To do: Tell me how many lines in the entries below contain the word "firstPartyUrl"; reply with the number and nothing else.

Data for analysis:
(** * BitBoxApp Qt front end: navigation policy, backend callbacks, teardown

    A shallow embedding of [frontends/qt/main.cpp]:
    - [QRegularExpression], [Policy]: [RequestInterceptor::interceptRequest]
      and the regular expression that recognises the onramp page;
    - [Qt]: the process-wide globals ([view], [pageLoaded], [webClass],
      [webClassMutex], [trayIcon], ...) as a state record, the QObject heap
      with its parent/child ownership, and the statements of [main] and of
      its lambdas as programs over a small set of atomic actions;
    - [App]: the lambdas themselves (backend callbacks, signal handlers,
      the [aboutToQuit] handler) and the relevant skeleton of [main];
    - [Threads]: the same programs, one per thread, with their atomic
      actions interleaved by a schedule.

    The modules named [...Facts] hold the properties. *)

From Stdlib Require Import String Ascii List Bool ZArith Lia.
Import ListNotations.
Local Open Scope string_scope.
Local Open Scope list_scope.

(** ** QString::contains(QRegularExpression)

  Only the constructs that occur in the pattern of [main.cpp] are
  modelled: the anchors [^] and [$], the group [.*] and literal
  characters.  No pattern option is set in the source, so [^] matches at
  offset 0 only, [.] matches every character but a line feed, and [$]
  matches at the very end of the subject or just before a final line
  feed. *)
Module QRegularExpression.

Inductive token : Type :=
| Caret
| Dollar
| DotStar
| Literal (c : ascii).

Fixpoint compile (pattern : string) : list token :=
  match pattern with
  | EmptyString => []
  | String "^" p => Caret :: compile p
  | String "$" p => Dollar :: compile p
  | String "." (String "*" p) => DotStar :: compile p
  | String c p => Literal c :: compile p
  end.

Definition line_feed : ascii := ascii_of_nat 10.

Definition at_subject_end (s : string) : bool :=
  match s with
  | EmptyString => true
  | String c EmptyString => Ascii.eqb c line_feed
  | _ => false
  end.

(** [match_here re first s]: does [re] match a prefix of the remaining
    subject [s]?  [first] says whether the position is offset 0. *)
Fixpoint match_here (re : list token) (first : bool) (s : string)
  {struct re} : bool :=
  match re with
  | [] => true
  | Caret :: re' => first && match_here re' first s
  | Dollar :: re' => at_subject_end s && match_here re' first s
  | Literal c :: re' =>
      match s with
      | String d s' => Ascii.eqb c d && match_here re' false s'
      | EmptyString => false
      end
  | DotStar :: re' =>
      (fix star (first : bool) (s : string) {struct s} : bool :=
         match_here re' first s
         || match s with
            | String d s' => negb (Ascii.eqb d line_feed) && star false s'
            | EmptyString => false
            end) first s
  end.

(** The match may start at any offset of the subject. *)
Fixpoint search (re : list token) (first : bool) (s : string) : bool :=
  match_here re first s
  || match s with
     | String _ s' => search re false s'
     | EmptyString => false
     end.

Definition contains (subject pattern : string) : bool :=
  search (compile pattern) true subject.

(** No line feed, except possibly as the last character. *)
Fixpoint one_line (s : string) : bool :=
  match s with
  | EmptyString => true
  | String c s' =>
      if Ascii.eqb c line_feed
      then match s' with EmptyString => true | _ => false end
      else one_line s'
  end.

Fixpoint drop_prefix (p s : string) : option string :=
  match p, s with
  | EmptyString, _ => Some s
  | String c p', String d s' =>
      if Ascii.eqb c d then drop_prefix p' s' else None
  | String _ _, EmptyString => None
  end.

Definition literals (p : string) : list token :=
  map Literal (list_ascii_of_string p).

End QRegularExpression.

(** ** RequestInterceptor *)
Module Policy.

(** A [QUrl] is used through [scheme()] and [toString()] only. *)
Record QUrl : Type := mkQUrl {
  scheme : string;
  toString : string
}.

(** [QWebEngineUrlRequestInfo]: the two URLs the interceptor reads and
    the flag that [info.block(true)] sets. *)
Record QWebEngineUrlRequestInfo : Type := mkInfo {
  requestUrl : QUrl;
  firstPartyUrl : QUrl;
  blocked : bool
}.

Definition block (b : bool) (info : QWebEngineUrlRequestInfo)
  : QWebEngineUrlRequestInfo :=
  mkInfo (requestUrl info) (firstPartyUrl info) b.

(** What the interceptor does besides writing into [info]. *)
Inductive side_effect : Type :=
| systemOpen (url : string)
| cerr (line : string).

Definition onBuyPage (currentUrl : string) : bool :=
  QRegularExpression.contains currentUrl "^qrc:/buy/.*$".

(** [interceptRequest]; [QT_BITBOX_ALLOW_EXTERNAL_URLS] tells whether the
    build defines the macro of that name, [currentUrl] is
    [mainPage->requestedUrl().toString()]. *)
Definition interceptRequest (QT_BITBOX_ALLOW_EXTERNAL_URLS : bool)
    (currentUrl : string) (info : QWebEngineUrlRequestInfo)
  : QWebEngineUrlRequestInfo * list side_effect :=
  if QT_BITBOX_ALLOW_EXTERNAL_URLS then (info, [])
  else if String.eqb (scheme (requestUrl info)) "qrc"
          || String.eqb (scheme (requestUrl info)) "blob"
  then (info, [])
  else if onBuyPage currentUrl then
    if String.eqb (toString (firstPartyUrl info)) (toString (requestUrl info))
    then (block true info, [systemOpen (toString (requestUrl info))])
    else (info, [])
  else (block true info,
        [cerr ("Blocked: " ++ toString (requestUrl info))]).

(** The macro [QT_BITBOX_ALLOW_EXTERNAL_URLS] is defined nowhere in
    [main.cpp]: a plain build enforces the policy. *)
Definition enforcing : bool := false.

(** The three verdicts of the policy, read off a finished interception:
    a request that is not blocked proceeds; a blocked one was either
    handed to the system browser or only reported. *)
Inductive decision : Type :=
| Allow
| Block
| BlockAndOpenExternally.

Definition is_systemOpen (e : side_effect) : bool :=
  match e with systemOpen _ => true | cerr _ => false end.

Definition is_cerr (e : side_effect) : bool :=
  match e with cerr _ => true | systemOpen _ => false end.

(** Qt hands the interceptor a request that is not blocked yet. *)
Definition incoming (requested firstParty : QUrl)
  : QWebEngineUrlRequestInfo :=
  mkInfo requested firstParty false.

Definition local_scheme (requested : QUrl) : bool :=
  String.eqb (scheme requested) "qrc" || String.eqb (scheme requested) "blob".

Definition decide (QT_BITBOX_ALLOW_EXTERNAL_URLS : bool)
    (currentUrl : string) (requested firstParty : QUrl) : decision :=
  let (info', effects) :=
    interceptRequest QT_BITBOX_ALLOW_EXTERNAL_URLS currentUrl
      (incoming requested firstParty) in
  if negb (blocked info') then Allow
  else if existsb is_systemOpen effects then BlockAndOpenExternally
  else Block.

Definition side_effects (QT_BITBOX_ALLOW_EXTERNAL_URLS : bool)
    (currentUrl : string) (requested firstParty : QUrl)
  : list side_effect :=
  snd (interceptRequest QT_BITBOX_ALLOW_EXTERNAL_URLS currentUrl
         (incoming requested firstParty)).

End Policy.

(** ** Globals, QObject heap, atomic actions and programs *)
Module Qt.

(** The QObjects that [main] creates, named after the variable that
    first holds them.  [a], the application object, lives on the stack
    of [main]; every other one is allocated with [new]. *)
Inductive qobject : Type :=
| obj_a
| obj_view
| obj_externalPage
| obj_mainPage
| obj_webClass
| obj_quitAction
| obj_trayIconMenu
| obj_trayIcon.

Reply: 3